How to complete this task: Keep to one stretch of the data below, the lines from the one with "pr_name : string;" up to and including the one with "Fixpoint map_alter (f", and return that stretch exactly.

Task data:
(* ===== verification/Xds.v ===== *)
(** Xds: the delta-xDS client of [crates/xds/src/client.rs]: decoding of a
    response, the dispatch to the typed handlers, the tables of known and
    pending resources, acknowledgement, readiness and reconnection backoff. *)
From S2P Require Import Prelude Strs.

(** * Updates and rejections *)

Record XdsResource (T : Type) := { xr_name : string; xr_resource : T }.
Arguments xr_name {_} _.
Arguments xr_resource {_} _.
Arguments Build_XdsResource {_} _ _.

Inductive XdsUpdate (T : Type) := Update (r : XdsResource T) | Remove (name : string).
Arguments Update {_} _.
Arguments Remove {_} _.

Definition update_name {T} (u : XdsUpdate T) : string :=
  match u with Update r => xr_name r | Remove n => n end.

(** The reason is the text of the [anyhow::Error]. *)
Record RejectedConfig := { rej_name : string; rej_reason : string }.

Definition RejectedConfig_fmt (r : RejectedConfig) : string :=
  rej_name r +:+ ": " +:+ rej_reason r.

(** The rejections of a run of [handle_one] over the updates. *)
Fixpoint run_updates {S T} (handle_one : S → XdsUpdate T → S * result () string) (s : S)
    (updates : list (XdsUpdate T)) : S * list RejectedConfig :=
  match updates with
  | [] => (s, [])
  | res :: updates =>
    let name := update_name res in
    let '(s, r) := handle_one s res in
    let '(s, rejects) := run_updates handle_one s updates in
    (s, match r with
        | Err e => {| rej_name := name; rej_reason := e |} :: rejects
        | Ok _ => rejects
        end)
  end.

Definition handle_single_resource {S T} (s : S) (updates : list (XdsUpdate T))
    (handle_one : S → XdsUpdate T → S * result () string) : S * result () (list RejectedConfig) :=
  let '(s, rejects) := run_updates handle_one s updates in
  (s, if decide (rejects = []) then Ok () else Err rejects).

Lemma run_updates_state {S T} (h : S → XdsUpdate T → S * result () string) s us :
  (run_updates h s us).1 = foldl (λ s u, (h s u).1) s us.
Proof.
  revert s. induction us as [|u us IH]; intros s; simpl; [done|].
  destruct (h s u) as [s1 r]. simpl. rewrite <-IH. by destruct (run_updates h s1 us).
Qed.

Lemma handle_single_resource_state {S T} (h : S → XdsUpdate T → S * result () string) s us :
  (handle_single_resource s us h).1 = foldl (λ s u, (h s u).1) s us.
Proof.
  unfold handle_single_resource. rewrite <-run_updates_state.
  by destruct (run_updates h s us).
Qed.

(** * The client's tables *)

Record ResourceKey := { rk_name : string; rk_type_url : string }.
#[global] Instance ResourceKey_eq_dec : EqDecision ResourceKey.
Proof. solve_decision. Defined.
#[global] Program Instance ResourceKey_countable : Countable ResourceKey :=
  inj_countable' (λ k, (rk_name k, rk_type_url k))
    (λ '(n, t), {| rk_name := n; rk_type_url := t |}) _.
Next Obligation. by intros []. Qed.

(** How a waiter of [Demanded::recv] was woken: by the [send] of its channel, or
    because the sender was dropped. *)
Inductive Wake := Notified (waiter : N) | SenderDropped (waiter : N).

(** A [oneshot::Sender] is the number of its waiter; [woken] is the history of
    the wake-ups. The [demand] channel is the source of the client's events. *)
Record State := mkState {
  known_resources : gmap string (gset string);
  pending : gmap ResourceKey N;
  woken : list Wake
}.

Definition notify_on_demand (self : State) (key : ResourceKey) : State :=
  match pending self !! key with
  | Some send =>
    mkState (known_resources self) (delete key (pending self)) (woken self ++ [Notified send])
  | None => self
  end.

Definition add_resource (self : State) (type_url name : string) : State :=
  mkState (<[type_url := {[name]} ∪ default ∅ (known_resources self !! type_url)]> (known_resources self))
    (pending self) (woken self).

(** * Messages *)

Record ProtoResource := { pr_name : string; pr_resource : option string }.

Record DeltaDiscoveryResponse := {
  resp_type_url : string;
  resp_nonce : string;
  resp_resources : list ProtoResource;
  resp_removed : list string
}.

Record Node := { node_id : string; node_metadata : gmap string string }.
(* ===== verification/Json.v ===== *)
(** Json: JSON values ([serde_json::Value], whose objects keep the order of their
    keys), the paths of [json.rs], and reading bodies within a limit ([json.rs]
    and [inspect_body] of [http/mod.rs]).

    A body is the text it will give.  The parser and printer of [serde_json] and
    the collector of bodies are interfaces. *)
From Stdlib Require Import SpecFloat.
From S2P Require Import Prelude Strs.

(** * Values *)

#[local] Set Warnings "-register-all".

Inductive Number := PosInt (n : N) | NegInt (z : Z) | Float (f : spec_float).

Inductive Value :=
| Null
| Bool (b : bool)
| Num (n : Number)
| Str (s : string)
| Array (l : list Value)
| Object (m : list (string * Value)).

Definition as_str (v : Value) : option string := match v with Str s => Some s | _ => None end.
Definition as_object (v : Value) : option (list (string * Value)) :=
  match v with Object m => Some m | _ => None end.

(** [Map::get] *)
Definition map_get (m : list (string * Value)) (k : string) : option Value :=
  snd <$> find (λ '(k', _), Str.eqb k' k) m.

(** Assigning through [Map::get_mut]: only the first entry of a key counts. *)
Fixpoint map_alter (f : Value → option Value) (k : string) (m : list (string * Value))
    : option (list (string * Value)) :=
  match m with
  | [] => None
  | (k', v) :: m =>
    if Str.eqb k' k then v ← f v; Some ((k', v) :: m)
    else m ← map_alter f k m; Some ((k', v) :: m)
  end.

(** * Paths *)

Definition usize_max : N := 2 ^ 64 - 1.

Definition parse_index (s : string) : option nat :=
  if Str.starts_with "+" s || (Str.starts_with "0" s && negb (bool_decide (Str.len s = 1))) then None
  else N.to_nat <$> Str.parse_uint usize_max s.

Definition child (target : Value) (token : string) : option Value :=
  match target with
  | Object map => map_get map token
  | Array l => x ← parse_index token; l !! x
  | _ => None
  end.

Fixpoint traverse (value : Value) (path : list string) : option Value :=
  match path with
  | [] => Some value
  | token :: path => target ← child value token; traverse target path
  end.

Definition must_traverse {T} (value : Value) (path : list string) (f : Value → option T)
    : result T (list string) :=
  ok_or (v ← traverse value path; f v) path.

(** [traverse_mut] gives a place in the value; [traverse_mut v path f] is the
    value after [f] has been applied there. *)
Fixpoint traverse_mut (value : Value) (path : list string) (f : Value → Value) : option Value :=
  match path with
  | [] => Some (f value)
  | token :: path =>
    match value with
    | Object map => Object <$> map_alter (λ v, traverse_mut v path f) token map
    | Array l =>
      x ← parse_index token; v ← l !! x; v ← traverse_mut v path f; Some (Array (<[x := v]> l))
    | _ => None
    end
  end.

(** ** Facts *)

Lemma map_get_cons k' v m k :
  map_get ((k', v) :: m) k = if Str.eqb k' k then Some v else map_get m k.
Proof. unfold map_get. simpl. by destruct (Str.eqb k' k). Qed.

Lemma map_alter_Some f k m m' :
  map_alter f k m = Some m' →
  ∃ v v', map_get m k = Some v ∧ f v = Some v' ∧ map_get m' k = Some v' ∧
    (∀ k', k' ≠ k → map_get m' k' = map_get m k') ∧ m'.*1 = m.*1.
Proof.
  revert m'. induction m as [|[k0 v0] m IH]; intros m'; simpl; [done|].
  destruct (Str.eqb k0 k) eqn:Hk.
  - destruct (f v0) as [v'|] eqn:Hf; [|done]. intros [= <-]. exists v0, v'.
    rewrite !map_get_cons, Hk. split_and!; [done..| |done].
    intros k' Hne. rewrite !map_get_cons. apply Str.eqb_eq in Hk as ->.
    destruct (Str.eqb k k') eqn:Hk'; [|done]. by apply Str.eqb_eq in Hk'.
  - destruct (map_alter f k m) as [m1|]; [|done]. intros [= <-].
    destruct (IH _ eq_refl) as (v & v' & ? & ? & ? & Hframe & ?). exists v, v'.
    rewrite !map_get_cons, Hk. split_and!; [done..| |].
    + intros k' Hne. rewrite !map_get_cons. by rewrite Hframe.
    + csimpl. by f_equal.
Qed.

Lemma map_alter_is_Some f k m :
  is_Some (map_alter f k m) ↔ ∃ v, map_get m k = Some v ∧ is_Some (f v).
Proof.
  induction m as [|[k0 v0] m IH]; simpl.
  - split; [by intros []|]. by intros (? & ? & _).
  - rewrite map_get_cons. destruct (Str.eqb k0 k).
    + destruct (f v0) eqn:Hf; simpl; [naive_solver|]. split; [by intros []|]. intros (? & [= <-] & []).
      congruence.
    + rewrite <-IH. destruct (map_alter f k m); simpl; [naive_solver|]. split; by intros [].
Qed.

Lemma traverse_app v p q : traverse v (p ++ q) = (w ← traverse v p; traverse w q).
Proof.
  revert v. induction p as [|t p IH]; intros v; simpl; [done|].
  destruct (child v t); [apply IH|done].
Qed.

Lemma traverse_mut_object m t p f :
  traverse_mut (Object m) (t :: p) f = Object <$> map_alter (λ v, traverse_mut v p f) t m.
Proof. done. Qed.

(** A place exists exactly when it can be read. *)
Lemma traverse_mut_is_Some v p f : is_Some (traverse_mut v p f) ↔ is_Some (traverse v p).
Proof.
  revert v. induction p as [|t p IH]; intros v; [done|].
  destruct v as [| | | |l|m]; try (split; by intros []).
  - simpl. destruct (parse_index t) as [x|]; simpl; [|split; by intros []].
    destruct (l !! x) as [w|]; simpl; [|split; by intros []].
    rewrite <-IH. destruct (traverse_mut w p f); simpl; [done|split; by intros []].
  - rewrite traverse_mut_object, fmap_is_Some, map_alter_is_Some. simpl.
    destruct (map_get m t) as [w|]; simpl.
    + rewrite <-IH. naive_solver.
    + split; [naive_solver|by intros []].
Qed.

(** Reading back what was written, below the place and inside it. *)
Lemma traverse_mut_get v p f v' q :
  traverse_mut v p f = Some v' →
  traverse v' (p ++ q) = (w ← traverse v p; traverse (f w) q).
Proof.
  revert v v'. induction p as [|t p IH]; intros v v'; simpl; [by intros [= <-]|].
  destruct v as [| | | |l|m]; try done; simpl.
  - destruct (parse_index t) as [x|] eqn:Hx; [|done]. simpl.
    destruct (l !! x) as [w|] eqn:Hw; [|done]. simpl.
    destruct (traverse_mut w p f) as [w'|] eqn:Ht; [|done]. simpl. intros [= <-]. simpl.
    rewrite Hx. simpl. rewrite list_lookup_insert_eq by (by eapply lookup_lt_Some). simpl. eauto.
  - intros (m' & Hm & ->)%fmap_Some. simpl. apply map_alter_Some in Hm as (w & w' & -> & Ht & -> & _).
    simpl. eauto.
Qed.

(** *** Indices are canonical *)

(** The value of a string of digits, and its bounds. *)
Lemma parse_digits_bounds s acc n :
  Str.parse_digits s acc = Some n →
  (acc * 10 ^ N.of_nat (Str.len s) ≤ n < (acc + 1) * 10 ^ N.of_nat (Str.len s))%N.
Proof.
  revert acc. induction s as [|a s IH]; intros acc; cbn [Str.parse_digits].
  - intros [= ->]. simpl. lia.
  - case_bool_decide as Ha; [|done]. intros Hb%IH.
    change (Str.len (String a s)) with (S (Str.len s)).
    rewrite Nat2N.inj_succ, N.pow_succ_r'.
    set (k := (10 ^ N.of_nat (Str.len s))%N) in *. nia.
Qed.

Lemma digit_inj (acc acc' x y : N) :
  (48 ≤ x ≤ 57)%N → (48 ≤ y ≤ 57)%N → (acc * 10 + (x - 48))%N = (acc' * 10 + (y - 48))%N →
  x = y ∧ acc = acc'.
Proof. intros. split; lia. Qed.

Lemma parse_digits_inj s t acc acc' n :
  Str.len s = Str.len t → Str.parse_digits s acc = Some n → Str.parse_digits t acc' = Some n →
  s = t ∧ acc = acc'.
Proof.
  revert t acc acc'. induction s as [|a s IH]; intros [|b t] acc acc' Hl; try done;
    cbn [Str.parse_digits].
  - intros [= ->] [= ->]. done.
  - case_bool_decide as Ha; [|done]. case_bool_decide as Hb; [|done]. intros Hs Ht.
    destruct (IH t _ _ ltac:(by injection Hl) Hs Ht) as [-> Heq].
    apply (digit_inj _ _ _ _ Ha Hb) in Heq as [Hab ->].
    split; [|done]. f_equal. rewrite <-(ascii_N_embedding a), <-(ascii_N_embedding b).
    by unfold Str.byte in Hab; rewrite Hab.
Qed.

Lemma parse_index_canonical s n :
  parse_index s = Some n →
  Str.parse_digits s 0 = Some (N.of_nat n) ∧
  (s = "0" ∨ (0 < n ∧ (10 ^ N.of_nat (Str.len s - 1) ≤ N.of_nat n < 10 ^ N.of_nat (Str.len s))%N)).
Proof.
  unfold parse_index. destruct (Str.starts_with "+" s) eqn:Hplus; [done|]. simpl.
  destruct (Str.starts_with "0" s && _) eqn:Hzero; [done|]. intros (m & Hp & ->)%fmap_Some.
  rewrite N2Nat.id. unfold Str.parse_uint in Hp.
  destruct s as [|a s]; [done|].
  assert (a ≠ "+"%char) as Ha by (intros ->; vm_compute in Hplus; done).
  assert (∀ A (x y : A), match a with "+"%char => x | _ => y end = y) as Hm.
  { intros. destruct a as [[] [] [] [] [] [] [] []]; done. }
  rewrite Hm in Hp. simpl Str.is_empty in Hp. cbn [mbind option_bind] in Hp.
  destruct (Str.parse_digits (String a s) 0) as [n|] eqn:Hd; [|done]. simpl in Hp.
  case_bool_decide; [|done]. injection Hp as ->. split; [done|].
  cbn [Str.parse_digits] in Hd. case_bool_decide as Hdig; [|done].
  apply parse_digits_bounds in Hd as Hb. change (Str.len (String a s)) with (S (Str.len s)) in *.
  destruct (decide (a = "0"%char)) as [->|Hz].
  - left. simpl in Hzero. apply negb_false_iff, bool_decide_eq_true in Hzero. by destruct s.
  - right. rewrite Nat.sub_succ, Nat.sub_0_r, Nat2N.inj_succ, N.pow_succ_r'.
    assert (Str.byte a ≠ 48%N).
    { intros Hb0. apply Hz. rewrite <-(ascii_N_embedding a). unfold Str.byte in Hb0. by rewrite Hb0. }
    pose proof (N.pow_nonzero 10 (N.of_nat (Str.len s))).
    set (k := (10 ^ N.of_nat (Str.len s))%N) in *. split; nia.
Qed.

(** Two different tokens are never the same index. *)
Lemma parse_index_inj s t n : parse_index s = Some n → parse_index t = Some n → s = t.
Proof.
  intros [Hs [->|[Hn Hbs]]]%parse_index_canonical [Ht [->|[Hn' Hbt]]]%parse_index_canonical.
  - done.
  - change (Str.parse_digits "0" 0) with (Some 0%N) in Hs. injection Hs as Hs. lia.
  - change (Str.parse_digits "0" 0) with (Some 0%N) in Ht. injection Ht as Ht. lia.
  - destruct (decide (Str.len s = Str.len t)) as [Hl|Hl]; [by eapply parse_digits_inj|].
    exfalso. destruct (decide (Str.len s < Str.len t)).
    + pose proof (N.pow_le_mono_r 10 (N.of_nat (Str.len s)) (N.of_nat (Str.len t - 1))). lia.
    + pose proof (N.pow_le_mono_r 10 (N.of_nat (Str.len t)) (N.of_nat (Str.len s - 1))). lia.
Qed.

(** What lies beside the place is left alone. *)
Lemma traverse_mut_other v p t u f v' q q' :
  traverse_mut v (p ++ t :: q) f = Some v' → t ≠ u →
  traverse v' (p ++ u :: q') = traverse v (p ++ u :: q').
Proof.
  intros Hm Hne. revert v v' Hm. induction p as [|x p IH]; intros v v'.
  - destruct v as [| | | |l|m]; try done.
    + simpl. destruct (parse_index t) as [i|] eqn:Hi; [|done]. simpl.
      destruct (l !! i) as [w|]; [|done]. simpl. destruct (traverse_mut w q f) as [w'|]; [|done].
      intros [= <-]. simpl. destruct (parse_index u) as [j|] eqn:Hj; [|done]. simpl.
      rewrite list_lookup_insert_ne; [done|]. intros ->. by eapply Hne, parse_index_inj.
    + rewrite app_nil_l, traverse_mut_object. intros (m' & Hm & ->)%fmap_Some. simpl.
      apply map_alter_Some in Hm as (_ & _ & _ & _ & _ & Hframe & _). by rewrite Hframe.
  - cbn [app]. destruct v as [| | | |l|m]; try done.
    + simpl. destruct (parse_index x) as [i|] eqn:Hi; [|done]. simpl.
      destruct (l !! i) as [w|] eqn:Hw; [|done]. simpl.
      destruct (traverse_mut w _ f) as [w'|] eqn:Hw'; [|done]. intros [= <-]. simpl.
      rewrite Hi. simpl. rewrite list_lookup_insert_eq by (by eapply lookup_lt_Some). simpl. eauto.
    + rewrite traverse_mut_object. intros (m' & Hm & ->)%fmap_Some. simpl.
      apply map_alter_Some in Hm as (w & w' & -> & Hw & -> & _). simpl. eauto.
Qed.

(** Assigning through a path of a JSON value. The place exists exactly when it
    can be read; afterwards it holds the new value, everything below it is read
    from there, and every path that branches off before it reads as before. *)
Theorem json_traverse_mut v p f :
  match traverse_mut v p f with
  | None => traverse v p = None
  | Some v' =>
    ∃ w, traverse v p = Some w ∧ (∀ q, traverse v' (p ++ q) = traverse (f w) q) ∧
      ∀ p1 t q u q', p = p1 ++ t :: q → t ≠ u → traverse v' (p1 ++ u :: q') = traverse v (p1 ++ u :: q')
  end.
Proof.
  destruct (traverse_mut v p f) as [v'|] eqn:Hm.
  - destruct (proj1 (traverse_mut_is_Some v p f)) as [w Hw]; [by eexists|]. exists w.
    split_and!; [done| |].
    + intros q. by rewrite (traverse_mut_get _ _ _ _ q Hm), Hw.
    + intros p1 t q u q' -> Hne. by eapply traverse_mut_other.
  - apply eq_None_not_Some. rewrite <-(traverse_mut_is_Some v p f), Hm. by intros [].
Qed.

(** * Reading bodies *)

(** [axum::body::to_bytes]: the whole body, or an error when it is longer than the
    limit. *)
Class BodyReader := { to_bytes : string → N → option string }.

Class BodyReaderLaws `{BodyReader} : Prop := {
  to_bytes_within : ∀ b limit, (N.of_nat (Str.len b) ≤ limit)%N → to_bytes b limit = Some b;
  to_bytes_beyond : ∀ b limit, (limit < N.of_nat (Str.len b))%N → to_bytes b limit = None
}.

Definition BODY_LIMIT : N := 2097152.

Section bodies.
Context `{!BodyReader} {T : Type}.
(** [serde_json::from_slice] and [to_vec]. *)
Context (from_slice : string → option T) (to_vec : T → option string).

Definition from_body (body : string) : option T :=
  bytes ← to_bytes body BODY_LIMIT; from_slice bytes.

(** The body afterwards, and what was read. *)
Definition inspect_body (body : string) : string * option T :=
  match to_bytes body BODY_LIMIT with
  | None => ("", None)
  | Some bytes => (bytes, from_slice bytes)
  end.

Definition to_body (j : T) : option string := to_vec j.
End bodies.

(** [inspect_body] of [http/mod.rs]. *)
Definition inspect_raw_body `{BodyReader} (body : string) : string * option string :=
  match to_bytes body BODY_LIMIT with
  | None => ("", None)
  | Some bytes => (bytes, Some bytes)
  end.

(** Looking at a body. Up to two mebibytes it is put back unchanged, whether
    its contents parse or not; a longer one is not put back: what is left is an
    empty body, with the error. *)
Theorem inspect_body_keeps `{!BodyReader, !BodyReaderLaws} {T} (from_slice : string → option T) b :
  if decide (N.of_nat (Str.len b) ≤ BODY_LIMIT)%N
  then inspect_body from_slice b = (b, from_slice b) ∧ inspect_raw_body b = (b, Some b)
  else inspect_body from_slice b = ("", None) ∧ inspect_raw_body b = ("", None).
Proof.
  unfold inspect_body, inspect_raw_body. case_decide.
  - by rewrite to_bytes_within.
  - by rewrite to_bytes_beyond by lia.
Qed.

Definition limited_reader : BodyReader := {|
  to_bytes b limit := if decide (N.of_nat (Str.len b) ≤ limit)%N then Some b else None
|}.

#[export] Instance limited_reader_laws : @BodyReaderLaws limited_reader.
Proof.
  split; intros b limit Hl; simpl; [by rewrite decide_True|]. rewrite decide_False; [done|lia].
Qed.

Lemma inspect_body_keeps_witness :
  @inspect_body limited_reader _ (λ s : string, Some s) "{}" = ("{}", Some "{}").
Proof.
  pose proof (@inspect_body_keeps limited_reader limited_reader_laws string (λ s : string, Some s) "{}") as H.
  rewrite decide_True in H by (vm_compute; discriminate). exact (proj1 H).
Defined.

Result of this exercise:
Record ProtoResource := { pr_name : string; pr_resource : option string }.

Record DeltaDiscoveryResponse := {
  resp_type_url : string;
  resp_nonce : string;
  resp_resources : list ProtoResource;
  resp_removed : list string
}.

Record Node := { node_id : string; node_metadata : gmap string string }.
(* ===== verification/Json.v ===== *)
(** Json: JSON values ([serde_json::Value], whose objects keep the order of their
    keys), the paths of [json.rs], and reading bodies within a limit ([json.rs]
    and [inspect_body] of [http/mod.rs]).

    A body is the text it will give.  The parser and printer of [serde_json] and
    the collector of bodies are interfaces. *)
From Stdlib Require Import SpecFloat.
From S2P Require Import Prelude Strs.

(** * Values *)

#[local] Set Warnings "-register-all".

Inductive Number := PosInt (n : N) | NegInt (z : Z) | Float (f : spec_float).

Inductive Value :=
| Null
| Bool (b : bool)
| Num (n : Number)
| Str (s : string)
| Array (l : list Value)
| Object (m : list (string * Value)).

Definition as_str (v : Value) : option string := match v with Str s => Some s | _ => None end.
Definition as_object (v : Value) : option (list (string * Value)) :=
  match v with Object m => Some m | _ => None end.

(** [Map::get] *)
Definition map_get (m : list (string * Value)) (k : string) : option Value :=
  snd <$> find (λ '(k', _), Str.eqb k' k) m.

(** Assigning through [Map::get_mut]: only the first entry of a key counts. *)
Fixpoint map_alter (f : Value → option Value) (k : string) (m : list (string * Value))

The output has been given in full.